Collected data entries:
● ● ● ● ●
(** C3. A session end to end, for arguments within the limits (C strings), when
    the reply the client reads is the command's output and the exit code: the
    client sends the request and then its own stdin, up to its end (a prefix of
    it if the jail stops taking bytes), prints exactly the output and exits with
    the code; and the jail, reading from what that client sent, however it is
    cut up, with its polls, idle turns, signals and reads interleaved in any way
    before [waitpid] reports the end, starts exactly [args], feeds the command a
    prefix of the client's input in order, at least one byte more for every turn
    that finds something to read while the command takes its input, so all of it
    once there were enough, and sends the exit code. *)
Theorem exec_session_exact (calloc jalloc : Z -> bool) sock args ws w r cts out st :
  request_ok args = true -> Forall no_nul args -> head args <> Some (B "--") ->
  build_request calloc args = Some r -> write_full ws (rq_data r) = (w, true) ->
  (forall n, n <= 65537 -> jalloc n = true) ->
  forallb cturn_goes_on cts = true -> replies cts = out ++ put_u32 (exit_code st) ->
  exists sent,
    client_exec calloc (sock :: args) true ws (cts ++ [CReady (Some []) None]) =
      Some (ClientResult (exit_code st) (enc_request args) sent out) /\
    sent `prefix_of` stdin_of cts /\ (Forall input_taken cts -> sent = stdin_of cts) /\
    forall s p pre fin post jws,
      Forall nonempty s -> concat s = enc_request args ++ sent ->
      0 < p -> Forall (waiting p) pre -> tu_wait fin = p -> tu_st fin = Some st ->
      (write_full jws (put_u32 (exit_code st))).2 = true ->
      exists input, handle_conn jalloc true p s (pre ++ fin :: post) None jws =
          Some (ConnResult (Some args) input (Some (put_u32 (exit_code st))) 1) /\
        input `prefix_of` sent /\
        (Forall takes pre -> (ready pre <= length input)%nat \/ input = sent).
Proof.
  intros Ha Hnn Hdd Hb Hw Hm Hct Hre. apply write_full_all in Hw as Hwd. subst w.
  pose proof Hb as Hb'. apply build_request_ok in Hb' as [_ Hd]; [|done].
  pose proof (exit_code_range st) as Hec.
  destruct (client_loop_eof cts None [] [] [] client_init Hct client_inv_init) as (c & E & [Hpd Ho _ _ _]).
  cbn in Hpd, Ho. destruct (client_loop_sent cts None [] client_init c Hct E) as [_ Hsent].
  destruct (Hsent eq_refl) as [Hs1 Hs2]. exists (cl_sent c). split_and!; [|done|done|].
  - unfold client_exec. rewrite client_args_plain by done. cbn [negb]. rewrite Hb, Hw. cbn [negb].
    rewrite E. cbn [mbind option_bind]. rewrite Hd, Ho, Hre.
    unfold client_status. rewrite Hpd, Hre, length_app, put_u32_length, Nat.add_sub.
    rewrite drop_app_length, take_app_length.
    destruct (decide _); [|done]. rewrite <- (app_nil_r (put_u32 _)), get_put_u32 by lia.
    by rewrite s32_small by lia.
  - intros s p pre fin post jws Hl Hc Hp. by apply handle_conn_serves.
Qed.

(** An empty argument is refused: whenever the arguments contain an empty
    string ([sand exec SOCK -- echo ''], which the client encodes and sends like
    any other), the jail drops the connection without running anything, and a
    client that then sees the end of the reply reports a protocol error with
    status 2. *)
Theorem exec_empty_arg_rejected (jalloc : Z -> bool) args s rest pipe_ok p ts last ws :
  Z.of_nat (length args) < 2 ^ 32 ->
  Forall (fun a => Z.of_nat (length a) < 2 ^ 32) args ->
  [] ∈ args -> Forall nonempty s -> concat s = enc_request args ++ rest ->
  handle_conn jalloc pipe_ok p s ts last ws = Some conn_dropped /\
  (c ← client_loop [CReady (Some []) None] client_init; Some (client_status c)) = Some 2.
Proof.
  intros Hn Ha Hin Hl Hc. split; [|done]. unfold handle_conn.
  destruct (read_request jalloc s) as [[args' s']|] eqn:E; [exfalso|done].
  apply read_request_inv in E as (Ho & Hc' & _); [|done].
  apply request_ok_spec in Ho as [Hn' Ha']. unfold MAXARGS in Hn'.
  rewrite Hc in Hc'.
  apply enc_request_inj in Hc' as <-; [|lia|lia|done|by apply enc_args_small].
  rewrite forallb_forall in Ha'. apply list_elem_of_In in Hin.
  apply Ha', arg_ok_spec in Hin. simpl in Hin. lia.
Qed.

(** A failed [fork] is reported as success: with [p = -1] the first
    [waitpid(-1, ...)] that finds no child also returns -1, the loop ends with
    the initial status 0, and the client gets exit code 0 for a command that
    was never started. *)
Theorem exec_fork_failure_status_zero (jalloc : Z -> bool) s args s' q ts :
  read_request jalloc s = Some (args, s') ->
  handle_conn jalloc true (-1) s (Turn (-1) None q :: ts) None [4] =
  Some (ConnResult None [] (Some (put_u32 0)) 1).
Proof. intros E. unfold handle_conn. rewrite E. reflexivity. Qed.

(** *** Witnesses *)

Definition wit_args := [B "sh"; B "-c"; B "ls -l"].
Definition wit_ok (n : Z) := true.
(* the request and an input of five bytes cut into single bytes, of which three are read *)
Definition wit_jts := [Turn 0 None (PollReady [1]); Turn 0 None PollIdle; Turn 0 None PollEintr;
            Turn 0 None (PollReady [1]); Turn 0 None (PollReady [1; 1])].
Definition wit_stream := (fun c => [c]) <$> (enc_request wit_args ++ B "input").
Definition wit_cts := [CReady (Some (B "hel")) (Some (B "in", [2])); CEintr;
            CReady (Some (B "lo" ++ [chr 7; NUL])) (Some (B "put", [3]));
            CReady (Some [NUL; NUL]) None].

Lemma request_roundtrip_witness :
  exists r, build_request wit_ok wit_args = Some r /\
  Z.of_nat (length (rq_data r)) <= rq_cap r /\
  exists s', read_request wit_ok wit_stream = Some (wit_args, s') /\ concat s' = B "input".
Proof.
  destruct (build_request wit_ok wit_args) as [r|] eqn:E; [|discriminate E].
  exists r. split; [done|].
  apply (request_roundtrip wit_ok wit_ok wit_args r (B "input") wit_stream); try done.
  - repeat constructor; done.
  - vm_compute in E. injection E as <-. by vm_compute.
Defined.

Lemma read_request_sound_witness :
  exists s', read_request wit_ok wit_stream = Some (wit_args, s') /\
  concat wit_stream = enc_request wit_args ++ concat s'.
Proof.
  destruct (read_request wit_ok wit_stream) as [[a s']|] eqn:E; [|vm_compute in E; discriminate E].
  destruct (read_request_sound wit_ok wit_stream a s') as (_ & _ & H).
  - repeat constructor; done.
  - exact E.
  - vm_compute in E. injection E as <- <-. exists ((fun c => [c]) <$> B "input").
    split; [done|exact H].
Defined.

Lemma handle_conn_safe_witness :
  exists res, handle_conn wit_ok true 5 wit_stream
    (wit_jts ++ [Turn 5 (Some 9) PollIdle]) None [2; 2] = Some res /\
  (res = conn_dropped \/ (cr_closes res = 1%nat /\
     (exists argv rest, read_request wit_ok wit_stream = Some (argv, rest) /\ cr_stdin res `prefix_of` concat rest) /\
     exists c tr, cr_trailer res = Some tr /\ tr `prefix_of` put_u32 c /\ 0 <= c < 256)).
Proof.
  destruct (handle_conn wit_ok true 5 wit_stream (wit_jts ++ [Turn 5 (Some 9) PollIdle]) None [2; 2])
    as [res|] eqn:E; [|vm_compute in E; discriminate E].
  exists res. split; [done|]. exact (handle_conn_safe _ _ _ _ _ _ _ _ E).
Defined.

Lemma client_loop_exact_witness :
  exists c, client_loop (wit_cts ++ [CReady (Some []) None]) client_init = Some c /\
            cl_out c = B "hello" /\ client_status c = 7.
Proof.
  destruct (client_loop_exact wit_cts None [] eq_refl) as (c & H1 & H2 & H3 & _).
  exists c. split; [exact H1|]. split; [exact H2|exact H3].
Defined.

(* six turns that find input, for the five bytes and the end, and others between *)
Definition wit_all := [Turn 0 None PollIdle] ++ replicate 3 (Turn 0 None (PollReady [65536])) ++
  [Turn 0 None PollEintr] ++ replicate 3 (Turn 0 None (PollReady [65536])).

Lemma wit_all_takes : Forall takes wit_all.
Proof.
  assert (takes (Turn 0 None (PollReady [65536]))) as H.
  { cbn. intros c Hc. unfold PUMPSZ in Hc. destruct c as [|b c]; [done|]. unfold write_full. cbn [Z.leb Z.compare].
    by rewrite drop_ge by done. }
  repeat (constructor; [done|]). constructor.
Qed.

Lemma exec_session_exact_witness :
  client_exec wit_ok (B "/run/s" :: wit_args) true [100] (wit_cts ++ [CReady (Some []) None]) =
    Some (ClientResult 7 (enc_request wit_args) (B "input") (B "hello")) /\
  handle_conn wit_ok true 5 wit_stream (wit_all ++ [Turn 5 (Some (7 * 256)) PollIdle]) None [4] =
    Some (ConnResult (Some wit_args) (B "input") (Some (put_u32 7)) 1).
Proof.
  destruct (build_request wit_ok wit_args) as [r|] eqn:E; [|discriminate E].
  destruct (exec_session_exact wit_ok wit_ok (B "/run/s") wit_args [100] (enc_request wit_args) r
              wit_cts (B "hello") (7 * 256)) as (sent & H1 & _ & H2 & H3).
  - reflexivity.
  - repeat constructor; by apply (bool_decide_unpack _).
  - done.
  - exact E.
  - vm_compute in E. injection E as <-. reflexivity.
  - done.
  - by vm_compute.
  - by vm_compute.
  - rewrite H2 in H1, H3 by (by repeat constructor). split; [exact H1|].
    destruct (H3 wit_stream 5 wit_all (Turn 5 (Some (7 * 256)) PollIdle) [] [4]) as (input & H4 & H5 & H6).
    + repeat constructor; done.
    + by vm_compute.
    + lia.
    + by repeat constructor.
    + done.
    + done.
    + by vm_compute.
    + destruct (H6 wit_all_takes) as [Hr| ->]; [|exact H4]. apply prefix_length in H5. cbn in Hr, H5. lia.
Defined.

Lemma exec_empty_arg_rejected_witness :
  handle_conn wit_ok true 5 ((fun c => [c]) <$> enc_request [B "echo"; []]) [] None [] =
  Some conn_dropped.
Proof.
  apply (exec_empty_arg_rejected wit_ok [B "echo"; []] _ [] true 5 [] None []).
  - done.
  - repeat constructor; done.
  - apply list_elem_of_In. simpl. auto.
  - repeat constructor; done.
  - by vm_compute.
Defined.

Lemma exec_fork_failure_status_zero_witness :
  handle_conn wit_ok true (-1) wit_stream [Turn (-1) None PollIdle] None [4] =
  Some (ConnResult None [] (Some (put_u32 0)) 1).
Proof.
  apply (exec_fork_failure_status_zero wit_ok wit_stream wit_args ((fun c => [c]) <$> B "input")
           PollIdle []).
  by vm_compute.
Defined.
● ● ● ● ●
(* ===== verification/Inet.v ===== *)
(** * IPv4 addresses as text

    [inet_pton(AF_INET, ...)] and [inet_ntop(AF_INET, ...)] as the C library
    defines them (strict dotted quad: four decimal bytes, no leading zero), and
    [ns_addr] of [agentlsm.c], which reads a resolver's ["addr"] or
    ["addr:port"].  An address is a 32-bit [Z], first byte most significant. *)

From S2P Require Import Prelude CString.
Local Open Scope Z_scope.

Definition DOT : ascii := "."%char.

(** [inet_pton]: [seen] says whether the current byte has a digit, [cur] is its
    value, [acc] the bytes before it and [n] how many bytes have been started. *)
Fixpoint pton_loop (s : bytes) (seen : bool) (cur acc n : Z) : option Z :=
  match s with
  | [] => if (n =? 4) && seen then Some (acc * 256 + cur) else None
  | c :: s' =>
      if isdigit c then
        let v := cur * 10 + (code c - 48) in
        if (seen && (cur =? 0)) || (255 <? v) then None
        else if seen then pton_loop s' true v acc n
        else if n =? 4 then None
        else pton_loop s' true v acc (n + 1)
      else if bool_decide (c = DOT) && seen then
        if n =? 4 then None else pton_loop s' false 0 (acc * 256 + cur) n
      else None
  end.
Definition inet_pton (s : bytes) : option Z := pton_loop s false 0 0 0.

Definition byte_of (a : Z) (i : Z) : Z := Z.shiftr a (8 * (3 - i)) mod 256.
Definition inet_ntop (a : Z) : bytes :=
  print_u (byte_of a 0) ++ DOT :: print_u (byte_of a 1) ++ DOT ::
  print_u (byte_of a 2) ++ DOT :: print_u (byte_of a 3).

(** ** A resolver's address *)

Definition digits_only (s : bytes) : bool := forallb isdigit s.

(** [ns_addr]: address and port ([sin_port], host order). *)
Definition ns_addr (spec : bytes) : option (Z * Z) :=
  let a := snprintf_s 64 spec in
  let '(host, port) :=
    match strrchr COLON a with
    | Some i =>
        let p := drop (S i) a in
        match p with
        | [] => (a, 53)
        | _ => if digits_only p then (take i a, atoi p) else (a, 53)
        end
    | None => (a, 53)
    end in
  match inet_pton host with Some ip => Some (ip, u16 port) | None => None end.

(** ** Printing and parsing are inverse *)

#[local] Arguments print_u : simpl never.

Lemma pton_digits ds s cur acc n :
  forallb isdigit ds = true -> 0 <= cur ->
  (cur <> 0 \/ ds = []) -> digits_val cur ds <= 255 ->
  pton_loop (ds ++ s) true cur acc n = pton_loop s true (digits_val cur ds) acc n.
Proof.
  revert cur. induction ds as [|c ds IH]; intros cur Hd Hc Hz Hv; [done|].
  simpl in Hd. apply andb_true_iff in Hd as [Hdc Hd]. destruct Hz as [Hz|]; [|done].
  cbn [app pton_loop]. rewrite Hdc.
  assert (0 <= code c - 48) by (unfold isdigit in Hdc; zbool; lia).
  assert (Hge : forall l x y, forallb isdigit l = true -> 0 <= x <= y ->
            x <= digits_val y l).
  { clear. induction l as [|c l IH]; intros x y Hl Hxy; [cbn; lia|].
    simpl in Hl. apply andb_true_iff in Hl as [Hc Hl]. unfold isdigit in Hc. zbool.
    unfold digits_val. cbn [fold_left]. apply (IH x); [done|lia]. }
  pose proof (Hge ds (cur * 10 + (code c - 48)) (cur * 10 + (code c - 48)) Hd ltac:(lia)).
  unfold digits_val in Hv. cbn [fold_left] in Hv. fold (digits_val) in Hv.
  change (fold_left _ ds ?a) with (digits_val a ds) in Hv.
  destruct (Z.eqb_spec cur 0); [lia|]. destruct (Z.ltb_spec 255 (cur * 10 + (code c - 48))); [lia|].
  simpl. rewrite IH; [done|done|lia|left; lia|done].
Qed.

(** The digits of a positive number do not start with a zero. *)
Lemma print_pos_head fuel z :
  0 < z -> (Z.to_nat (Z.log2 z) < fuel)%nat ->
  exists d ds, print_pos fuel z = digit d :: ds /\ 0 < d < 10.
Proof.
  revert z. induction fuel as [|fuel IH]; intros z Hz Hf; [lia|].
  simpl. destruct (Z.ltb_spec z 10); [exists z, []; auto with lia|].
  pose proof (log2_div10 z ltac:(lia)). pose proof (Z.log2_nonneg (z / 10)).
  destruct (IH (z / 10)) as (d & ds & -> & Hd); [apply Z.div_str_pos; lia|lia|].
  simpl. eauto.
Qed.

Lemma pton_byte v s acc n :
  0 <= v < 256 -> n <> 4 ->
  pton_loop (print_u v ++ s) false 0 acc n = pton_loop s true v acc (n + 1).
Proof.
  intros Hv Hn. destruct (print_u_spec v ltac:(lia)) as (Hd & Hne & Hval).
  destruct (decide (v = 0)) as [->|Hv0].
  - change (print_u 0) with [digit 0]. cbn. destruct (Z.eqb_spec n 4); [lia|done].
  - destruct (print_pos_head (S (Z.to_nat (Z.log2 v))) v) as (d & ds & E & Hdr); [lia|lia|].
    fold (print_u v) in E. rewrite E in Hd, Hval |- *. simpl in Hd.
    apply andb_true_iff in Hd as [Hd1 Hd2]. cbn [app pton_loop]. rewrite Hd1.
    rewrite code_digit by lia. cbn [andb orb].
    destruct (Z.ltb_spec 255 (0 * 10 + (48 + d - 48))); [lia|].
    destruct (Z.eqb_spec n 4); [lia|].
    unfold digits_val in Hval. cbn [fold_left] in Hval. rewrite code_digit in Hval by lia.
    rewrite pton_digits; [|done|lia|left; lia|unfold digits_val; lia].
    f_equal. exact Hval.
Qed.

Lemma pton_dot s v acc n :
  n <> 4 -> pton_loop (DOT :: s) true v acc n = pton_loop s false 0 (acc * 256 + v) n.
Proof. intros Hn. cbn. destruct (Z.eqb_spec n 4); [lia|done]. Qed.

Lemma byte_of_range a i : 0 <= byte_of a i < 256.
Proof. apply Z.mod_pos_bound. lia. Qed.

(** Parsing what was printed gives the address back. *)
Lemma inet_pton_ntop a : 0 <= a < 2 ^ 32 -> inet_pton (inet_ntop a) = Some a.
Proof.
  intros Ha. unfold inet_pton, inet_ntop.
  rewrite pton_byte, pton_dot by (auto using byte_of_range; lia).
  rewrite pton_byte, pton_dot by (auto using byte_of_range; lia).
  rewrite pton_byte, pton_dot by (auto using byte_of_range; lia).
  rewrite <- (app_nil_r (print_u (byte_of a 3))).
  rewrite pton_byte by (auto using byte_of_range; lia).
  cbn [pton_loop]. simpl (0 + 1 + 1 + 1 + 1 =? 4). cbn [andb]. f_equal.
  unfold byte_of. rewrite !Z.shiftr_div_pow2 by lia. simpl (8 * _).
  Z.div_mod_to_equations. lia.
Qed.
● ● ● ● ●
What is required -> Your response should be the lines of the entries above that include the string "Hsent".

Answer box ->
  cbn in Hpd, Ho. destruct (client_loop_sent cts None [] client_init c Hct E) as [_ Hsent].
  destruct (Hsent eq_refl) as [Hs1 Hs2]. exists (cl_sent c). split_and!; [|done|done|].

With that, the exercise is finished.